5 Questions with @Dashgo…Ramble

If you know what KTBSBPA means, then just imagine the chaos of actually being on the management side for Backstreet Boys and all the insane people you’d come into contact wanting any piece of BSB they could get. I met @Dashgo founder, Ben Patterson while he was still dealing with all things BSB running the digital department for famed management company, The Firm. Since then we’ve both been through a few other evolutions but we always remain digital.

LocationSanta Monica, CA (you could confuse it today 9/28 as the surface of the sun. Seriously, the official thermometer broke in LA yesterday)
Vocation: President of Digital Content Distribution and Marketing firm DashGo
Sign: no, but I’d be up for taking a class.

1) What has been the biggest evolution in the digital market since you started your digital distribution & marketing business, DashGo in 2004?

I’d argue there are two. For content creators and owners, there is more access than ever. For fans there are fewer filters than ever. It is simultaneously easier for artists to make music available to anyone who wants it and harder than ever for anyone to take the time to discover it and embrace it. Lots and lots of music is just the next or previous track on Pandora. Ok actually there are three changes – music is more than ever background entertainment. People expect it to be there while they do other things. They don’t stop doing those things to listen to music. I bet you are listening to something right now. So for DashGo, I try to think about ways to put music, and make money for music, in and around those other things. Instead of fighting as a needle in a haystack, build a stack of needles. Which is also the title of my (not-real, but would entertain an offer though Chris Anderson will probably rip me off) business strategy book: A Stack of Needles.

2) You recently helped Weezer launch their album Hurley taking over YouTube. When so many traditional record label staff view digital as a great killer of the industry, how does it feel to be able to point to the chart success of the album on bothiTunes and Amazon as a direct result of your digital marketing?

Can’t complain. But I will – it remains a hugely challenging market. I understand we beat sales forecasts, but album unit sales are declining rapidly. We as a society and musicians as a community aren’t doing enough to demand credit for their work and to protect it. I’m not a navy crusading against pirates, I just find it odd that most digital music focused news, Twitter feeds ant the like champion DIY approach and at the same time are incredibly bullish on sites like Mulve or Grooveshark or whatever allows folks to download music for free. How can a fan use that service to “discover” an artist? They just deliver the exact thing someone already knew they wanted, for free, with ad money going to the middleman / host and nothing to the artist. DashGo monetizes our entire catalog on YouTube. Go watch a video of the song there or one a fan made using it as the soundtrack or make your own. At least the band gets paid. And there is more creative collaboration. Or sign up for Rhapsody or MOG or Thumbplay or any of the half-dozen services that are dirt cheap and stream to your mobile device. Meanwhile inFrance, the government is offering people under 25 double their dollars (euros) in digital music purchases made this year to support both French digital businesses and French music and to encourage legal access to music. I wish we would find more ways to demonstrate how superior (and frankly cost-effective) legal digital music services actually are and support them more. I try to do my part by entertaining just about any digital licensing offer we receive.

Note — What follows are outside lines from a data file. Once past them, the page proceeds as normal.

(* ===== verification/EgressBroker.v ===== *)
(** The egress broker ([automonique-egress-broker/src/lib.rs]): configuration,
    the two connection handlers, the connection slots and the window of refused
    destinations.

    A handler is the list of its effects in order.  What the operating system,
    the resolver, the peer sockets and TLS answer is a [World] given to the
    handler; the effects on shared state are interpreted by [apply_effect], so
    handlers that run at the same time are an interleaving of their effects. *)

From S2P Require Import Prelude Text Codec SandboxValues Address Url Egress EgressRequest EgressProvider.

Definition MAX_CONNECTION_LIMIT : Z := 64.
Definition MAX_RESOLVED_ADDRESSES : Z := 4.
Definition MAX_REFUSED_DESTINATION_EVENTS : Z := 256.

(** Durations in nanoseconds. *)
Definition from_millis (n : Z) : Z := n * 1000000.
Definition from_secs (n : Z) : Z := n * 1000000000.
Definition MAX_TIMEOUT : Z := from_secs 3600.

(** * Configuration *)

Record BrokerConfig := mkConfig {
  allowlist : DestinationAllowlist;
  cfg_port : Z;
  identity : option ProviderIdentity;
  provider_port : Z;
  max_connections : Z;
  head_timeout : Z;
  connect_timeout : Z;
  idle_timeout : Z
}.

Definition default_config : BrokerConfig :=
  mkConfig deny_all 0 None 0 8 (from_secs 10) (from_secs 10) (from_secs 300).

Inductive BrokerError :=
| ConnectionLimitRejected (limit : Z)
| TimeoutRejected (timeout : Z)
| ListenerRefused
| IdentityHostAlsoTunnelled.

(** The first deadline out of range, in the order they are tried. *)
Fixpoint bad_timeout (timeouts : list Z) : option Z :=
  match timeouts with
  | [] => None
  | t :: ts => if (t <? from_millis 1) || (MAX_TIMEOUT <? t) then Some t else bad_timeout ts
  end.

Definition validate (c : BrokerConfig) : result BrokerError unit :=
  if (max_connections c =? 0) || (MAX_CONNECTION_LIMIT <? max_connections c)
  then Err (ConnectionLimitRejected (max_connections c))
  else match bad_timeout [head_timeout c; connect_timeout c; idle_timeout c] with
       | Some t => Err (TimeoutRejected t)
       | None =>
           match identity c with
           | Some i =>
               if existsb (fun entry => bool_decide (d_host entry = d_host (upstream i)))
                          (entries (allowlist c))
               then Err IdentityHostAlsoTunnelled
               else Ok tt
           | None => Ok tt
           end
       end.

(** * Refused destinations *)

Record RefusedDestination := mkRefused { rd_host : DestinationHost; rd_port : Z }.

#[export] Instance RefusedDestination_eq_dec : EqDecision RefusedDestination.
Proof. solve_decision. Defined.

Record RefusedDestinationState := mkRefusedState {
  rs_sequence : Z;
  history_lost : bool;
  rs_events : list (Z * RefusedDestination)
}.

Definition refused_empty : RefusedDestinationState := mkRefusedState 0 false [].

Definition record_refused (s : RefusedDestinationState) (d : RefusedDestination)
  : RefusedDestinationState :=
  match check_u64 (rs_sequence s + 1) with
  | None => mkRefusedState (rs_sequence s) true []
  | Some seq =>
      let events := rs_events s ++ [(seq, d)] in
      mkRefusedState seq (history_lost s)
        (if MAX_REFUSED_DESTINATION_EVENTS <? len events then tail events else events)
  end.

Inductive RefusedDestinationWindow :=
| Empty
| Unambiguous (destination : RefusedDestination)
| Ambiguous.

(** [RefusedDestinationState::take_since]: the window, and the position the
    cursor is left at. *)
Definition take_since (s : RefusedDestinationState) (cursor : Z) : RefusedDestinationWindow * Z :=
  let end_ := rs_sequence s in
  let start := cursor in
  (if history_lost s || (end_ <? start) then Ambiguous
   else if start =? end_ then Empty
   else match rs_events s with
        | [] => Ambiguous
        | (first_retained, _) :: _ =>
            if sat_u64 (start + 1) <? first_retained then Ambiguous
            else match snd <$> filter (fun e => start < fst e) (rs_events s) with
                 | [] => Ambiguous
                 | first :: observed =>
                     if forallb (fun d => bool_decide (d = first)) observed then Unambiguous first
                     else Ambiguous
                 end
        end, end_).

3) What are the biggest traps that an artist can fall into when it comes to their digital profile?

Not understanding the medium. Don’t expect a bunch of Twitter followers if you infrequently write uninteresting posts. Also, spreading yourself too thin. You may not need a Twitter profile. Maybe an artist is great at making videos. Invest that Twitter time in reinforcing a YouTube channel. I argued last month that an artist doesn’t need their own website, just a domain name. That can point to whatever is your best method of communicating at any given time – maybe a full site, maybe a Facebook page. Signing up on every brand new DIY site is a waste of time. Pick the ones you can manage best and or offer the biggest reach and invest time there, Remember that songs still have to be written, performances perfected and food eaten.

4) Twitter can sometimes be a nightmare to follow ‘live’ events. How is your new product Twinterview going to resolve it?

Twinterview is great. It allows users to solicit questions, contest entries, anything that can be typed and links to to both a fan and artists’ Twitter and Facebook accounts. Then the artist can choose which questions to answer and they and questions are released simultaneously on the fan and artist accounts, with links back to a central transcript for friends and followers to experience the entire event. Weezer used it as a unique interview platform and Dr. Dog used it to solicit and schedule their summer tour dates. Their biggest fans were the first to know about the tour and they helped make it.

5) When there are so many new digital tools and outlets available, what is the deciding factor for embracing a tool with one of your artists?

Does it allow us to reach an audience and does it provide a unique or better way of doing it? Our marketing has to fit the medium, and our content needs to fit the platform.